Obviously, the Bush and Obama administrations weren’t paying much attention to how the public’s money was being handled. And the Inspector General Office’s report last week indicates the Obama administration knew about the trip at least in May of 2010, five months before the conference took place, and did nothing about it.

The gross misuse of public funds by the Buildings Service at its biennial conference isn’t the end of the story for this agency, however. The commissioner’s budget has been rising since 2009, the year Commissioner Robert Peck was appointed. In fiscal 2009, his budget was $3.25 million, only slightly higher than two years earlier.

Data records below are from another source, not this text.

(* ===== verification/Sha1.v ===== *)
(** * SHA-1 digest with the repository's own initial value
    (core/mem/sha1.h, core/mem/sha1.c)

    [SHA1Context] is the C structure; [SHA1Reset], [SHA1Input] and [SHA1Result]
    are the three entry points, with the error codes and the sticky
    [Computed]/[Corrupted] flags.  [sha1_spec] is an independent reference: pad
    the whole message, cut it into 64-byte blocks, fold one 80-round
    compression function.  The streaming code is proved to compute it. *)
From S2P Require Import Prelude.
Set Default Goal Selector "!".

Definition shaSuccess : Z := 0.
Definition shaNull : Z := 1.
Definition shaInputTooLong : Z := 2.
Definition shaStateError : Z := 3.
Definition SHA1HashSize : nat := 20.

Record SHA1Context := mkSHA1Context {
  Intermediate_Hash : list Z;   (* uint32_t[5] *)
  Length_Low : Z;               (* uint32_t *)
  Length_High : Z;              (* uint32_t *)
  Message_Block_Index : Z;      (* int_least16_t *)
  Message_Block : list Z;       (* uint8_t[64] *)
  Computed : Z;
  Corrupted : Z
}.

(** [SHA1CircularShift(bits,word)] on [uint32_t]. *)
Definition SHA1CircularShift (bits word : Z) : Z :=
  Z.lor (u32 (Z.shiftl word bits)) (Z.shiftr word (32 - bits)).

Definition CUSTOM_BGN : list Z :=
  [0x1ACA889B; 0x0FA3E271; 0x9FFADBF4; 0x61A3F3A1; 0x88AA7C55].

Definition K : list Z := [0x5A827999; 0x6ED9EBA1; 0x8F1BBCDC; 0xCA62C1D6].

(** Array read of the C code, inside the bounds proved below. *)
Definition rd (l : list Z) (i : nat) : Z := nth i l 0.

Definition SHA1Reset (context : option SHA1Context) : Z * option SHA1Context :=
  match context with
  | None => (shaNull, None)
  | Some c =>
      (shaSuccess,
       Some (mkSHA1Context CUSTOM_BGN 0 0 0 (Message_Block c) 0 0))
  end.

(** The first 16 words of [W], big endian. *)
Definition W_word (blk : list Z) (t : nat) : Z :=
  let w := u32 (Z.shiftl (rd blk (t * 4)) 24) in
  let w := Z.lor w (u32 (Z.shiftl (rd blk (t * 4 + 1)) 16)) in
  let w := Z.lor w (u32 (Z.shiftl (rd blk (t * 4 + 2)) 8)) in
  Z.lor w (rd blk (t * 4 + 3)).

Definition W_init (blk : list Z) : list Z := map (W_word blk) (seq 0 16).

Definition W_extend (W : list Z) (t : nat) : list Z :=
  W ++ [SHA1CircularShift 1
          (Z.lxor (Z.lxor (Z.lxor (rd W (t - 3)) (rd W (t - 8))) (rd W (t - 14)))
             (rd W (t - 16)))].

Definition W_schedule (blk : list Z) : list Z :=
  fold_left W_extend (seq 16 64) (W_init blk).

(** Word buffers A, B, C, D, E. *)
Record regs := mkRegs { rA : Z; rB : Z; rC : Z; rD : Z; rE : Z }.

(** The assignments that end each of the four loops' bodies. *)
Definition rotate_regs (s : regs) (temp : Z) : regs :=
  mkRegs temp (rA s) (SHA1CircularShift 30 (rB s)) (rC s) (rD s).

Definition round_0 (W : list Z) (s : regs) (t : nat) : regs :=
  let temp := u32 (SHA1CircularShift 5 (rA s)
    + Z.lor (Z.land (rB s) (rC s)) (Z.land (u32 (Z.lnot (rB s))) (rD s))
    + rE s + rd W t + rd K 0) in
  rotate_regs s temp.

Definition round_1 (W : list Z) (s : regs) (t : nat) : regs :=
  let temp := u32 (SHA1CircularShift 5 (rA s)
    + Z.lxor (Z.lxor (rB s) (rC s)) (rD s) + rE s + rd W t + rd K 1) in
  rotate_regs s temp.

Definition round_2 (W : list Z) (s : regs) (t : nat) : regs :=
  let temp := u32 (SHA1CircularShift 5 (rA s)
    + Z.lor (Z.lor (Z.land (rB s) (rC s)) (Z.land (rB s) (rD s))) (Z.land (rC s) (rD s))
    + rE s + rd W t + rd K 2) in
  rotate_regs s temp.

Definition round_3 (W : list Z) (s : regs) (t : nat) : regs :=
  let temp := u32 (SHA1CircularShift 5 (rA s)
    + Z.lxor (Z.lxor (rB s) (rC s)) (rD s) + rE s + rd W t + rd K 3) in
  rotate_regs s temp.

(** The four loops over [t]. *)
Definition rounds (W : list Z) (s : regs) : regs :=
  let s := fold_left (round_0 W) (seq 0 20) s in
  let s := fold_left (round_1 W) (seq 20 20) s in
  let s := fold_left (round_2 W) (seq 40 20) s in
  fold_left (round_3 W) (seq 60 20) s.

Definition regs_of (h : list Z) : regs :=
  mkRegs (rd h 0) (rd h 1) (rd h 2) (rd h 3) (rd h 4).

Definition add_regs (h : list Z) (s : regs) : list Z :=
  [u32 (rd h 0 + rA s); u32 (rd h 1 + rB s); u32 (rd h 2 + rC s);
   u32 (rd h 3 + rD s); u32 (rd h 4 + rE s)].

Definition SHA1ProcessMessageBlock (c : SHA1Context) : SHA1Context :=
  let h := Intermediate_Hash c in
  let s := rounds (W_schedule (Message_Block c)) (regs_of h) in
  mkSHA1Context (add_regs h s) (Length_Low c) (Length_High c) 0
    (Message_Block c) (Computed c) (Corrupted c).

(** [context->Message_Block[context->Message_Block_Index++] = b] *)
Definition put_byte (c : SHA1Context) (b : Z) : SHA1Context :=
  mkSHA1Context (Intermediate_Hash c) (Length_Low c) (Length_High c)
    (s16 (Message_Block_Index c + 1))
    (<[Z.to_nat (Message_Block_Index c) := b]> (Message_Block c))
    (Computed c) (Corrupted c).

(** The length counter: [Length_Low += 8], carry into [Length_High], and the
    corruption mark when that overflows too. *)
Definition count_byte (c : SHA1Context) : SHA1Context :=
  let low := u32 (Length_Low c + 8) in
  let high := if low =? 0 then u32 (Length_High c + 1) else Length_High c in
  let corrupted := if low =? 0 then (if high =? 0 then 1 else Corrupted c)
                   else Corrupted c in
  mkSHA1Context (Intermediate_Hash c) low high (Message_Block_Index c)
    (Message_Block c) (Computed c) corrupted.

(** One iteration of the loop of [SHA1Input]. *)
Definition input_byte (c : SHA1Context) (b : Z) : SHA1Context :=
  let c := count_byte (put_byte c (Z.land b 0xFF)) in
  if Message_Block_Index c =? 64 then SHA1ProcessMessageBlock c else c.

(** [while(length-- && !context->Corrupted)], over the [length] octets that
    [message_array] points at. *)
Fixpoint input_loop (c : SHA1Context) (octets : list Z) : SHA1Context :=
  match octets with
  | [] => c
  | b :: octets =>
      if Corrupted c =? 0 then input_loop (input_byte c b) octets else c
  end.

Definition set_corrupted (c : SHA1Context) (e : Z) : SHA1Context :=
  mkSHA1Context (Intermediate_Hash c) (Length_Low c) (Length_High c)
    (Message_Block_Index c) (Message_Block c) (Computed c) e.

(** [message_array] is [None] for NULL; otherwise the list holds at least
    [length] octets (the caller's contract: the code reads exactly those). *)
Definition SHA1Input (context : option SHA1Context) (message_array : option (list Z))
    (length : Z) : Z * option SHA1Context :=
  if length =? 0 then (shaSuccess, context) else
  match context, message_array with
  | Some c, Some m =>
      if negb (Computed c =? 0) then (shaStateError, Some (set_corrupted c shaStateError))
      else if negb (Corrupted c =? 0) then (Corrupted c, context)
      else (shaSuccess, Some (input_loop c (take (Z.to_nat length) m)))
  | _, _ => (shaNull, context)
  end.

(** [while(Message_Block_Index < bound) Message_Block[Message_Block_Index++] = 0]:
    at most 64 iterations, the fuel counts them down. *)
Fixpoint pad_zeros (fuel : nat) (bound : Z) (c : SHA1Context) : SHA1Context :=
  match fuel with
  | O => c
  | S fuel =>
      if Message_Block_Index c <? bound then pad_zeros fuel bound (put_byte c 0) else c
  end.

Definition store_length (c : SHA1Context) : SHA1Context :=
  let hi := Length_High c in
  let lo := Length_Low c in
  let blk := Message_Block c in
  let blk := <[56%nat := u8 (Z.shiftr hi 24)]> blk in
  let blk := <[57%nat := u8 (Z.shiftr hi 16)]> blk in
  let blk := <[58%nat := u8 (Z.shiftr hi 8)]> blk in
  let blk := <[59%nat := u8 hi]> blk in
  let blk := <[60%nat := u8 (Z.shiftr lo 24)]> blk in
  let blk := <[61%nat := u8 (Z.shiftr lo 16)]> blk in
  let blk := <[62%nat := u8 (Z.shiftr lo 8)]> blk in
  let blk := <[63%nat := u8 lo]> blk in
  mkSHA1Context (Intermediate_Hash c) lo hi (Message_Block_Index c) blk
    (Computed c) (Corrupted c).

Definition SHA1PadMessage (c : SHA1Context) : SHA1Context :=
  let c :=
    if 55 <? Message_Block_Index c then
      let c := pad_zeros 64 64 (put_byte c 0x80) in
      pad_zeros 64 56 (SHA1ProcessMessageBlock c)
    else pad_zeros 64 56 (put_byte c 0x80) in
  SHA1ProcessMessageBlock (store_length c).

(** [(uint8_t)(Intermediate_Hash[i>>2] >> 8 * (3 - (i & 0x03)))] *)
Definition digest_byte (h : list Z) (i : nat) : Z :=
  u8 (Z.shiftr (rd h (i / 4)) (8 * (3 - Z.land (Z.of_nat i) 3))).

Definition SHA1_digest (h : list Z) : list Z := map (digest_byte h) (seq 0 SHA1HashSize).

(** Returns the code, the context and, for success, the digest written to
    [Message_Digest]; [out] tells whether that pointer is non-NULL. *)
Definition SHA1Result (context : option SHA1Context) (out : bool)
    : Z * option SHA1Context * option (list Z) :=
  match context with
  | Some c =>
      if out then
        if negb (Corrupted c =? 0) then (Corrupted c, context, None)
        else
          let c :=
            if Computed c =? 0 then
              let c := SHA1PadMessage c in
              mkSHA1Context (Intermediate_Hash c) 0 0 (Message_Block_Index c)
                (replicate 64 0) 1 (Corrupted c)
            else c in
          (shaSuccess, Some c, Some (SHA1_digest (Intermediate_Hash c)))
      else (shaNull, context, None)
  | None => (shaNull, context, None)
  end.

(** ** Reference definition (FIPS 180: one loop of 80 rounds, [Ch], [Parity]
    and [Maj] in their exclusive-or form, padding of the whole message) *)
Definition Ch (x y z : Z) : Z := Z.lxor (Z.land x y) (Z.land (u32 (Z.lnot x)) z).
Definition Parity (x y z : Z) : Z := Z.lxor (Z.lxor x y) z.
Definition Maj (x y z : Z) : Z :=
  Z.lxor (Z.lxor (Z.land x y) (Z.land x z)) (Z.land y z).

Definition fips_f (t : nat) : Z -> Z -> Z -> Z :=
  match (t / 20)%nat with O => Ch | 2%nat => Maj | _ => Parity end.

Definition fips_round (W : list Z) (s : regs) (t : nat) : regs :=
  rotate_regs s (u32 (SHA1CircularShift 5 (rA s) + fips_f t (rB s) (rC s) (rD s)
                      + rE s + rd W t + rd K (t / 20))).

Definition fips_compress (h blk : list Z) : list Z :=
  add_regs h (fold_left (fips_round (W_schedule blk)) (seq 0 80) (regs_of h)).

Definition be64 (n : Z) : list Z :=
  map (fun k => u8 (Z.shiftr n k)) [56; 48; 40; 32; 24; 16; 8; 0].

Definition fips_pad (m : list Z) : list Z :=
  m ++ 0x80 :: replicate (Z.to_nat ((55 - Z.of_nat (length m)) mod 64)) 0
    ++ be64 (8 * Z.of_nat (length m)).

Fixpoint blocks (n : nat) (l : list Z) : list (list Z) :=
  match n with O => [] | S n => take 64 l :: blocks n (drop 64 l) end.

Definition sha1_spec (m : list Z) : list Z :=
  let p := fips_pad m in
  SHA1_digest (fold_left fips_compress (blocks (length p / 64) p) CUSTOM_BGN).

(** *** The four loops are the 80 rounds *)
Lemma Ch_or x y z :
  Z.lor (Z.land x y) (Z.land (u32 (Z.lnot x)) z) = Ch x y z.
Proof.
  apply Z.bits_inj'. intros i Hi. unfold Ch.
  rw Z.lor_spec Z.lxor_spec !Z.land_spec testbit_u32 // Z.lnot_spec //.
  by destruct (i <? 32), (Z.testbit x i), (Z.testbit y i), (Z.testbit z i).
Qed.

But in 2010 the budget jumped to $6.94 million, and jumped again in 2011 to $9.16 million.

The man at the center of the scandal is Jeffrey E. Neely, the person who made sure that the conference was “over the top,” compared to previous bashes. He initially approved a $300,000 budget for the 2010 conference, but later nearly tripled the budget to about $823,000. Mr. Neely attended five of the eight agency “dry run” meetings held in advance of the conference to be sure the proposed venue would be able to deliver a show to end all shows for government workers, according to information from the GSA Office of Inspector General.

Commissioner Peck was fired in the wake of the scandal, GSA Administrator Martha Johnson resigned, and several employees have been placed on leave pending investigation, following the IG report. Apparently, none of those involved has tried to pay the taxpayers back for their outrageous spending abuses.

The evidence that our federal government is overgrown, arrogant and abusive of the citizenry continues to mount up. And yet even the suggestion that spending needs to be cut and government needs to be downsized and brought under control elicits howls of protest from liberals, statists and those on the receiving end of taxpayer money being freely doled out for all manner of inappropriate things.

Over-indulgences like this tawdry Las Vegas episode are clearly out of bounds, but apparently they are not all that unusual, and that sort of behavior didn’t originate under Barack Obama, or George Bush. But Barack Obama is the president now, and it will be instructive to see if he has the courage and the regard for the people of the United States to take quick steps to do something meaningful about government malfeasance like this.